There is nothing I distrust more than my elocution, which nevertheless I am confident (excepting the mischances of the press) is not obscure. That I have neglected the ornament of quoting ancient poets, orators, and philosophers, contrary to the custom of late time, whether I have done well or ill in it, proceedeth from my judgement, grounded on many reasons. For first, all truth of doctrine dependeth either upon reason or upon Scripture; both which give credit to many, but never receive it from any writer. Secondly, the matters in question are not of fact, but of right, wherein there is no place for witnesses. There is scarce any of those old writers that contradicteth not sometimes both himself and others; which makes their testimonies insufficient. Fourthly, such opinions as are taken only upon credit of antiquity are not intrinsically the judgement of those that cite them, but words that pass, like gaping, from mouth to mouth. Fifthly, it is many times with a fraudulent design that men stick their corrupt doctrine with the cloves of other men’s wit. Sixthly, I find not that the ancients they cite took it for an ornament to do the like with those that wrote before them. Seventhly, it is an argument of indigestion, when Greek and Latin sentences unchewed come up again, as they use to do, unchanged.

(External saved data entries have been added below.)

(** An HEVCDecoderConfigurationRecord with one VPS, SPS and PPS: the fixed header and the
    three sets. *)
Definition read_array (marker : Z) (l : list Z) : option (list Z * list Z) :=
  match l with
  | m :: 0 :: 1 :: l => if m =? marker then read_nal l else None
  | _ => None
  end.

Definition decode_hvcc (l : list Z) : option (list Z * list Z * list Z * list Z) :=
  let header := take 23 l in
  '(vps, l) ← read_array 160 (drop 23 l);
  '(sps, l) ← read_array 161 l;
  '(pps, l) ← read_array 162 l;
  match l with [] => Some (header, vps, sps, pps) | _ => None end.

Lemma Extract_avc_stream l :
  (forall four nal, (four, nal) ∈ l -> nal_ok 1 nal = true) ->
  Avcc.ExtractH264SpsAndPps (annexb_stream l) =
  match first_nal Avcc.nal_type_of 7 l, first_nal Avcc.nal_type_of 8 l with
  | Some sps, Some pps => Some (annexb_stream [(true, sps); (true, pps)])
  | _, _ => None
  end.
Proof.
  intros Hok. unfold Avcc.ExtractH264SpsAndPps, Avcc.EnumerateNals.
  rewrite (enumerate_annexb_stream 1) by (done || lia).
  pose proof (first_of_type_stream Avcc.nal_type_of 7 [] l) as H7.
  pose proof (first_of_type_stream Avcc.nal_type_of 8 [] l) as H8.
  cbn [app length] in H7, H8.
  destruct (first_of_type 7 _) as [s7|]; simpl in H7; rewrite <- H7; [|done].
  destruct (first_of_type 8 _) as [s8|]; simpl in H8; rewrite <- H8; [|done].
  rewrite !annexb_stream_cons, annexb_stream_nil, app_nil_r. done.
Qed.

Lemma Extract_hevc_stream l :
  (forall four nal, (four, nal) ∈ l -> nal_ok 2 nal = true) ->
  Hvcc.ExtractHevcVpsSpsPps (annexb_stream l) =
  match first_nal Hvcc.nal_type_of 32 l, first_nal Hvcc.nal_type_of 33 l,
        first_nal Hvcc.nal_type_of 34 l with
  | Some vps, Some sps, Some pps => Some (annexb_stream [(true, vps); (true, sps); (true, pps)])
  | _, _, _ => None
  end.
Proof.
  intros Hok. unfold Hvcc.ExtractHevcVpsSpsPps, Hvcc.EnumerateHevcNals,
    Hvcc.kHevcNalVps, Hvcc.kHevcNalSps, Hvcc.kHevcNalPps.
  rewrite (enumerate_annexb_stream 2) by (done || lia).
  pose proof (fun t => first_of_type_stream Hvcc.nal_type_of t [] l) as Ht.
  cbn [app length] in Ht. rewrite <- !Ht.
  destruct (first_of_type 32 _) as [s1|]; cbn [option_map]; [|done].
  destruct (first_of_type 33 _) as [s2|]; cbn [option_map]; [|done].
  destruct (first_of_type 34 _) as [s3|]; cbn [option_map]; [|done].
  rewrite !annexb_stream_cons, annexb_stream_nil, app_nil_r. done.
Qed.

(** The extension of the avcC record. *)
Definition avcc_extension (sps : list Z) : list Z :=
  let profile_idc := Avcc.nth0 sps 1 in
  if negb (profile_idc =? 66) && negb (profile_idc =? 77) && negb (profile_idc =? 88) then
    let info := (Avcc.ParseH264SpsChromaInfo sps Avcc.default_chroma_info).2 in
    [Z.lor 252 (u8 (Z.land (Avcc.chroma_format_idc info) 3));
     Z.lor 248 (u8 (Z.land (Avcc.bit_depth_luma_minus8 info) 7));
     Z.lor 248 (u8 (Z.land (Avcc.bit_depth_chroma_minus8 info) 7)); 0]
  else [].

Lemma Build_avc_pair sps pps :
  nal_ok 1 sps = true -> nal_ok 1 pps = true ->
  (4 <= length sps)%nat -> (14 <= length sps + length pps + 8)%nat ->
  Z.of_nat (length sps) < 2 ^ 16 -> Z.of_nat (length pps) < 2 ^ 16 ->
  Avcc.BuildAvccFromAnnexBSpsAndPps (annexb_stream [(true, sps); (true, pps)]) =
  Some ([1; Avcc.nth0 sps 1; Avcc.nth0 sps 2; Avcc.nth0 sps 3; 255; 225]
        ++ be16 (Z.of_nat (length sps)) ++ sps ++ [1] ++ be16 (Z.of_nat (length pps)) ++ pps
        ++ avcc_extension sps).
Proof.
  intros Hs Hp Hs4 Htot Hsm Hpm. destruct (nal_ok_spec 1 pps Hp) as (Hpl & _).
  rewrite !annexb_stream_cons, annexb_stream_nil, app_nil_r.
  set (data := start_code true ++ sps ++ start_code true ++ pps).
  assert (Hlen : length data = (length sps + length pps + 8)%nat)
    by (unfold data; rewrite !length_app; simpl; lia).
  unfold Avcc.BuildAvccFromAnnexBSpsAndPps.
  destruct (Nat.ltb_spec (length data) 14) as [Hbad|_]; [lia|].
  change (byte_is data 0 0 && byte_is data 1 0 && byte_is data 2 0 && byte_is data 3 1) with true.
  cbn [negb]. cbv zeta.
  assert (Hfind : Avcc.find_start_code4 (length data) data (4 + 1) = Some (4 + length sps)%nat).
  { apply (find_start_code4_at (start_code true) sps pps); [done|simpl; lia|rewrite Hlen; simpl; lia|].
    destruct pps; [simpl in Hpl; lia|done]. }
  rewrite Hfind, Hlen.
  replace (4 + length sps - 4)%nat with (length sps) by lia.
  replace (length sps + length pps + 8 - (4 + length sps + 4))%nat with (length pps) by lia.
  assert (Hsps : take (length sps) (drop 4 data) = sps).
  { unfold data. change 4%nat with (length (start_code true)).
    by rewrite drop_app_length, take_app_length. }
  assert (Hpps : drop (4 + length sps + 4) data = pps).
  { unfold data. rewrite !app_assoc.
    replace (4 + length sps + 4)%nat with (length ((start_code true ++ sps) ++ start_code true))
      by (rewrite !length_app; simpl; lia). by rewrite drop_app_length. }
  rewrite Hsps, Hpps.
  destruct (Nat.ltb_spec (length sps) 4) as [?|_]; [lia|].
  destruct (Nat.ltb_spec (length pps) 1) as [?|_]; [lia|].
  destruct (Z.ltb_spec 65535 (Z.of_nat (length sps))) as [?|_]; [lia|].
  destruct (Z.ltb_spec 65535 (Z.of_nat (length pps))) as [?|_]; [lia|]. done.
Qed.

Lemma Build_hevc_triple vps sps pps :
  nal_ok 2 vps = true -> nal_ok 2 sps = true -> nal_ok 2 pps = true ->
  Hvcc.nal_type_of (default 0 (head vps)) = 32 ->
  Hvcc.nal_type_of (default 0 (head sps)) = 33 ->
  Hvcc.nal_type_of (default 0 (head pps)) = 34 ->
  Z.of_nat (length vps) < 2 ^ 16 -> Z.of_nat (length sps) < 2 ^ 16 ->
  Z.of_nat (length pps) < 2 ^ 16 ->
  Hvcc.BuildHvccFromAnnexBVpsSpsPps (annexb_stream [(true, vps); (true, sps); (true, pps)]) =
  Some (Hvcc.hvcc_header (default (Hvcc.fallback_sps sps) (Hvcc.ParseHevcSps sps))
        ++ Hvcc.nal_array 160 vps ++ Hvcc.nal_array 161 sps ++ Hvcc.nal_array 162 pps).
Proof.
  intros Hv Hs Hp Tv Ts Tp Lv Ls Lp. set (l := [(true, vps); (true, sps); (true, pps)]).
  assert (Hok : forall four nal, (four, nal) ∈ l -> nal_ok 2 nal = true).
  { intros four nal. unfold l. rewrite !elem_of_cons, elem_of_nil.
    by intros [[= -> ->]|[[= -> ->]|[[= -> ->]|[]]]]. }
  destruct (nal_ok_spec 2 vps Hv) as (H2v & _). destruct (nal_ok_spec 2 sps Hs) as (H2s & _).
  destruct (nal_ok_spec 2 pps Hp) as (H2p & _).
  unfold Hvcc.BuildHvccFromAnnexBVpsSpsPps.
  assert (Hlen : length (annexb_stream l) = (length vps + length sps + length pps + 12)%nat).
  { unfold l. rewrite !annexb_stream_cons, annexb_stream_nil, !length_app. simpl. lia. }
  destruct (Nat.ltb_spec (length (annexb_stream l)) 18) as [Hbad|_]; [lia|].
  change (byte_is (annexb_stream l) 0 0 && byte_is (annexb_stream l) 1 0
    && byte_is (annexb_stream l) 2 0 && byte_is (annexb_stream l) 3 1) with true.
  cbn [negb]. cbv zeta. unfold Hvcc.EnumerateHevcNals.
  rewrite (enumerate_annexb_stream 2) by (done || lia).
  pose proof (stream_spans_bytes Hvcc.nal_type_of [] l) as Hb. cbn [app length] in Hb.
  unfold first_of_type, Hvcc.kHevcNalVps, Hvcc.kHevcNalSps, Hvcc.kHevcNalPps.
  unfold l at 1 2 3. cbn [stream_spans]. rewrite !filter_cons, filter_nil.
  cbn [nal_type]. rewrite Tv, Ts, Tp.
  repeat (first [rewrite decide_True by done | rewrite decide_False by done]). cbn [head payload_size].
  unfold l in Hb at 2 3. cbn [stream_spans fmap list_fmap] in Hb. 
  rewrite Tv, Ts, Tp in Hb.
  pose proof (f_equal (fun x => snd (nth 0 x (0, []))) Hb) as Hb1.
  pose proof (f_equal (fun x => snd (nth 1 x (0, []))) Hb) as Hb2.
  pose proof (f_equal (fun x => snd (nth 2 x (0, []))) Hb) as Hb3.
  cbn [nth snd] in Hb1, Hb2, Hb3. rewrite Hb1, Hb2, Hb3.
  destruct (Nat.ltb_spec (length vps) 2) as [?|_]; [lia|].
  destruct (Nat.ltb_spec (length sps) 2) as [?|_]; [lia|].
  destruct (Nat.ltb_spec (length pps) 2) as [?|_]; [lia|].
  destruct (Z.ltb_spec 65535 (Z.of_nat (length vps))) as [?|_]; [lia|].
  destruct (Z.ltb_spec 65535 (Z.of_nat (length sps))) as [?|_]; [lia|].
  destruct (Z.ltb_spec 65535 (Z.of_nat (length pps))) as [?|_]; [lia|]. done.
Qed.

Lastly, though I reverence those men of ancient time that either have written truth perspicuously, or set us in a better way to find it out ourselves; yet to the antiquity itself I think nothing due. For if we will reverence the age, the present is the oldest: if the antiquity of the writer, I am not sure that generally they to whom such honour is given, were more ancient when they wrote than I am that am writing: but if it be well considered, the praise of ancient authors proceeds not from the reverence of the dead, but from the competition and mutual envy of the living.